In August 2012, the company acquired SAGEMCOM's M2M business in a cash transaction of EUR44.9 million plus assumed liabilities. In November 2012, Sierra Wireless was recognized as an M2M market leader by market research and intelligence firm, ABI Research. Based on the company's aggregated revenues, ABI found that Sierra Wireless held a 34 percent share of the M2M module market.

In January 2013, Sierra Wireless sold all assets and operations related to its AirCard business to NETGEAR, Inc. for $138 million in cash plus approximately $6.5 million in assumed liabilities.

In April 2017, Sierra Wireless acquired GlobalTop Technology's GNSS embedded modules business for $3.2 million. In December, 2017, Sierra Wireless acquired Numerex, in a deal estimated at US$107 million.

In 2020, Sierra Wireless completed the acquisition of M2M Group in Australia for US$18.4 million and M2M One in New Zealand for US$3.5 million. In the same year, the company sold its automotive business for US$144 million. In April 2020, Sierra Wireless appointed Samuel Cochrane as Chief Financial Officer. In November 2020, Sierra Wireless sold its automotive modules division to Rolling Wireless.

In July 2021, Sierra Wireless appointed Phil Brace as CEO.

In August 2022, Semtech agreed to buy Sierra Wireless in an all-cash transaction valued at US$1.2 billion including debt. The acquisition was completed in January 2023.

==Patents and technology==
Sierra Wireless has been granted more than 550 unique patents for an array of technologies ranging from built-in antennas and product form factors, to battery power usage and management and network efficiency improvements. The company currently has patents pending in the US, Europe, Asia, Australia, Mexico, and South Africa.

==Products==
Sierra Wireless offers IoT products and services including the following:

- AirLink, wireless gateways used in industrial, enterprise, and automotive applications. AirLink intelligent gateways and routers use embedded intelligence and the ALEOS Application Framework to support remote management, control, and configuration, and application services for vertical market solutions.
- Embedded modules providing cellular connectivity for wireless mobile computing and M2M often used by device manufacturers to bring new 3G - 5G, GSM, and CDMA devices to market via PCI Express MiniCards, surface-mount modules, modem-only functionality, and programmable devices.
- AirVantage, a cloud-based application facilitating M2M service delivery consisting of the AirVantage Management Service M2M device management application, and AirVantage Enterprise Platform for collecting, sharing, and integration of machine data using API standards, as well as development and deployment of M2M applications.
- Octave, The All-in-One Edge-to-Cloud Solution for connecting industrial assets.
- Global Connectivity Services.
- Managed Network Services, providing internet management under a single vendor for a complete solution.
- Managed IoT Solutions, for agencies and enterprises that require tracking and monitoring. Available as fully-integrated managed services that includes asset/cargo tracking, satellite tracking, fleet tracking and remote monitoring.

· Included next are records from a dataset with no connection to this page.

Definition op_open srv (i : Z) (q : vfs_req) : option (Z * server A) :=
  '(r, f, s) ← vfs_open (sfs srv) (path q) (u32 (arg0 q)) (u32 (arg1 q));
  if r <? 0 then Some (r, set_fs srv s)
  else
    let c := client_at srv i in
    let (fd, t) := vfs_fd_alloc (fdtab c) f in
    if fd <? 0 then '(_, s) ← vfs_close s f; Some (fd, set_fs srv s)
    else Some (fd, set_client (set_fs srv s) i (MkClient (in_use c) (id c) (ch_resp c) t)).

(** The handlers that need an open file: [EBADF] without one. *)
Definition with_file srv (i : Z) (q : vfs_req) (k : Z -> option (server A)) : option (server A) :=
  let f := vfs_fd_get (fdtab (client_at srv i)) (i32 (fd q)) in
  if f =? 0 then Some (reply_err srv i EBADF) else k f.

Definition handle srv (i : Z) (q : vfs_req) : option (server A) :=
  if op q =? VFS_OP_OPEN then
    '(r, srv) ← op_open srv i q;
    Some (if r <? 0 then reply_err srv i (- r) else reply_ok srv i 0 r [] 0)
  else if op q =? VFS_OP_CLOSE then
    let c := client_at srv i in
    '(r, t, s) ← vfs_fd_close (sfs srv) (fdtab c) (i32 (fd q));
    Some (reply_status (set_client (set_fs srv s) i (MkClient (in_use c) (id c) (ch_resp c) t)) i r)
  else if op q =? VFS_OP_READ then
    with_file srv i q (fun f =>
      if (arg0 q =? 0) || (VFS_RPC_DATA_MAX <? arg0 q) then Some (reply_err srv i EINVAL)
      else
        '(n, buf, s) ← vfs_read (sfs srv) f (arg0 q);
        let srv := set_fs srv s in
        Some (if n <? 0 then reply_err srv i (i32 (- n)) else reply_ok srv i n 0 buf (u32 n)))
  else if op q =? VFS_OP_WRITE then
    with_file srv i q (fun f =>
      if (data_len q =? 0) || (VFS_RPC_DATA_MAX <? data_len q) then Some (reply_err srv i EINVAL)
      else
        '(n, s) ← vfs_write (sfs srv) f (rdata q) (data_len q);
        let srv := set_fs srv s in
        Some (if n <? 0 then reply_err srv i (i32 (- n)) else reply_ok srv i n 0 [] 0))
  else if op q =? VFS_OP_SEEK then
    with_file srv i q (fun f =>
      '(r, s) ← vfs_seek (sfs srv) f (i64 (arg0 q)) (i32 (arg1 q));
      let srv := set_fs srv s in
      Some (if r <? 0 then reply_err srv i (i32 (- r)) else reply_ok srv i r (u64 r) [] 0))
  else if op q =? VFS_OP_MKDIR then
    '(r, s) ← vfs_mkdir (sfs srv) (path q) (u32 (arg0 q));
    Some (reply_status (set_fs srv s) i r)
  else if op q =? VFS_OP_UNLINK then
    '(r, s) ← vfs_unlink (sfs srv) (path q);
    Some (reply_status (set_fs srv s) i r)
  else if op q =? VFS_OP_RMDIR then
    '(r, s) ← vfs_rmdir (sfs srv) (path q);
    Some (reply_status (set_fs srv s) i r)
  else if op q =? VFS_OP_READDIR then
    with_file srv i q (fun f =>
      fl ← files (sfs srv) !! f;
      n ← nodes (sfs srv) !! f_vn fl;
      if negb (ntype n =? VFS_TYPE_DIR) then Some (reply_err srv i ENOTDIR)
      else
        '(r, name) ← ramfs_readdir (sfs srv) (f_vn fl) (u32 (arg0 q)) VFS_RPC_DATA_MAX;
        Some (if r <? 0 then reply_err srv i (- r) else reply_ok srv i 0 0 name (u32 (strlen name + 1))))
  else Some (reply_err srv i ENOSYS).

(** ** The loop *)

Inductive outcome := Running (srv : server A) | Exited (status : Z) (srv : server A).

(** One turn: [n], [msg] and [new_resp] are what [exyde_ipc_recv_cap] gave. *)
Definition serve srv (n : Z) (msg : list Z) (new_resp : Z) : option outcome :=
  if negb (n =? VFS_RPC_MSG_SIZE) then Some (Exited 1 srv)
  else
    let q := req_at msg in
    if op q =? VFS_OP_ATTACH then
      if new_resp =? EXYDE_HANDLE_INVALID then Some (Running srv)
      else
        match client_attach srv new_resp with
        | (None, srv) =>
            Some (Running (emit (emit srv (Send new_resp (rsp_bytes (- EMFILE) 0 0 []))) (CloseHandle new_resp)))
        | (Some i, srv) =>
            let c := client_at srv i in
            Some (Running (emit srv (Send (ch_resp c) (rsp_bytes 0 (id c) 0 []))))
        end
    else
      let srv := if new_resp =? EXYDE_HANDLE_INVALID then srv else emit srv (CloseHandle new_resp) in
      match client_find srv (client_id q) with
      | None => Some (Running srv)
      | Some i =>
          if op q =? VFS_OP_SHUTDOWN then
            srv ← client_detach (reply_ok srv i 0 0 [] 0) i;
            Some (if clients_any_alive srv then Running srv else Exited 0 srv)
          else
            let need_path := (op q =? VFS_OP_OPEN) || (op q =? VFS_OP_MKDIR) || (op q =? VFS_OP_UNLINK) || (op q =? VFS_OP_RMDIR) in
            if need_path && (check_path q <? 0) then Some (Running (reply_err srv i EINVAL))
            else srv ← handle srv i q; Some (Running srv)
      end.

(** [main] up to the loop: the exit status, or the server. *)
Definition boot (h : A) (ch_req : Z) : option outcome :=
  let s := vfs_init (MkFs A h ∅ 1 0 ∅) in
  '(root, s) ← ramfs_create_root s;
  let srv s := MkServer s (replicate (Z.to_nat VFS_MAX_CLIENTS) no_client) 1 [] in
  if root =? 0 then Some (Exited 1 (srv s))
  else
    s ← vfs_mount_root s root;
    if ch_req =? EXYDE_HANDLE_INVALID then Some (Exited 1 (srv s)) else Some (Running (srv s)).

(** The loop over the messages received, until the server exits. *)
Fixpoint serve_all (o : outcome) (msgs : list (Z * list Z * Z)) : option outcome :=
  match o, msgs with
  | Running srv, (n, m, h) :: msgs => o ← serve srv n m h; serve_all o msgs
  | _, _ => Some o
  end.
End server.
Arguments outcome A : clear implicits.

(** ** The descriptor tables and the files *)

Definition slot (cs : list vfs_client) (i j : Z) : Z := zget 0 (fdtab (zget no_client cs i)) j.
Definition in_tab (i j : Z) : Prop := 0 <= i < VFS_MAX_CLIENTS /\ 0 <= j < VFS_FD_MAX.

Until the 2013 sale of all assets and operations, Sierra Wireless also manufactured and marketed AirCard, mobile broadband devices permitting users to connect notebooks, netbooks, and other electronics to the Internet over 3G and 4G mobile broadband networks via PC or express card slots, USB ports, or mobile WiFi hotspots.

==Community support==
Sierra Wireless is an active United Way of the Lower Mainland supporter. For its efforts, the company was recognized with United Way Employee Gold Awards and a 2002 Award of Excellence.

In 2003, Canadian public university Simon Fraser University announced the creation of the Sierra Wireless Chair in Wireless Communication, which was funded through annual donations for a three-year period. Upon completion of the original three-year term, the company extended its partnership with the university by establishing an endowed Sierra Wireless Professorship in Mobile Communication. In partnership with the university's School of Engineering Science in the Faculty of Applied Sciences, the Sierra Wireless Mobile Communications Laboratory was opened in November 2012.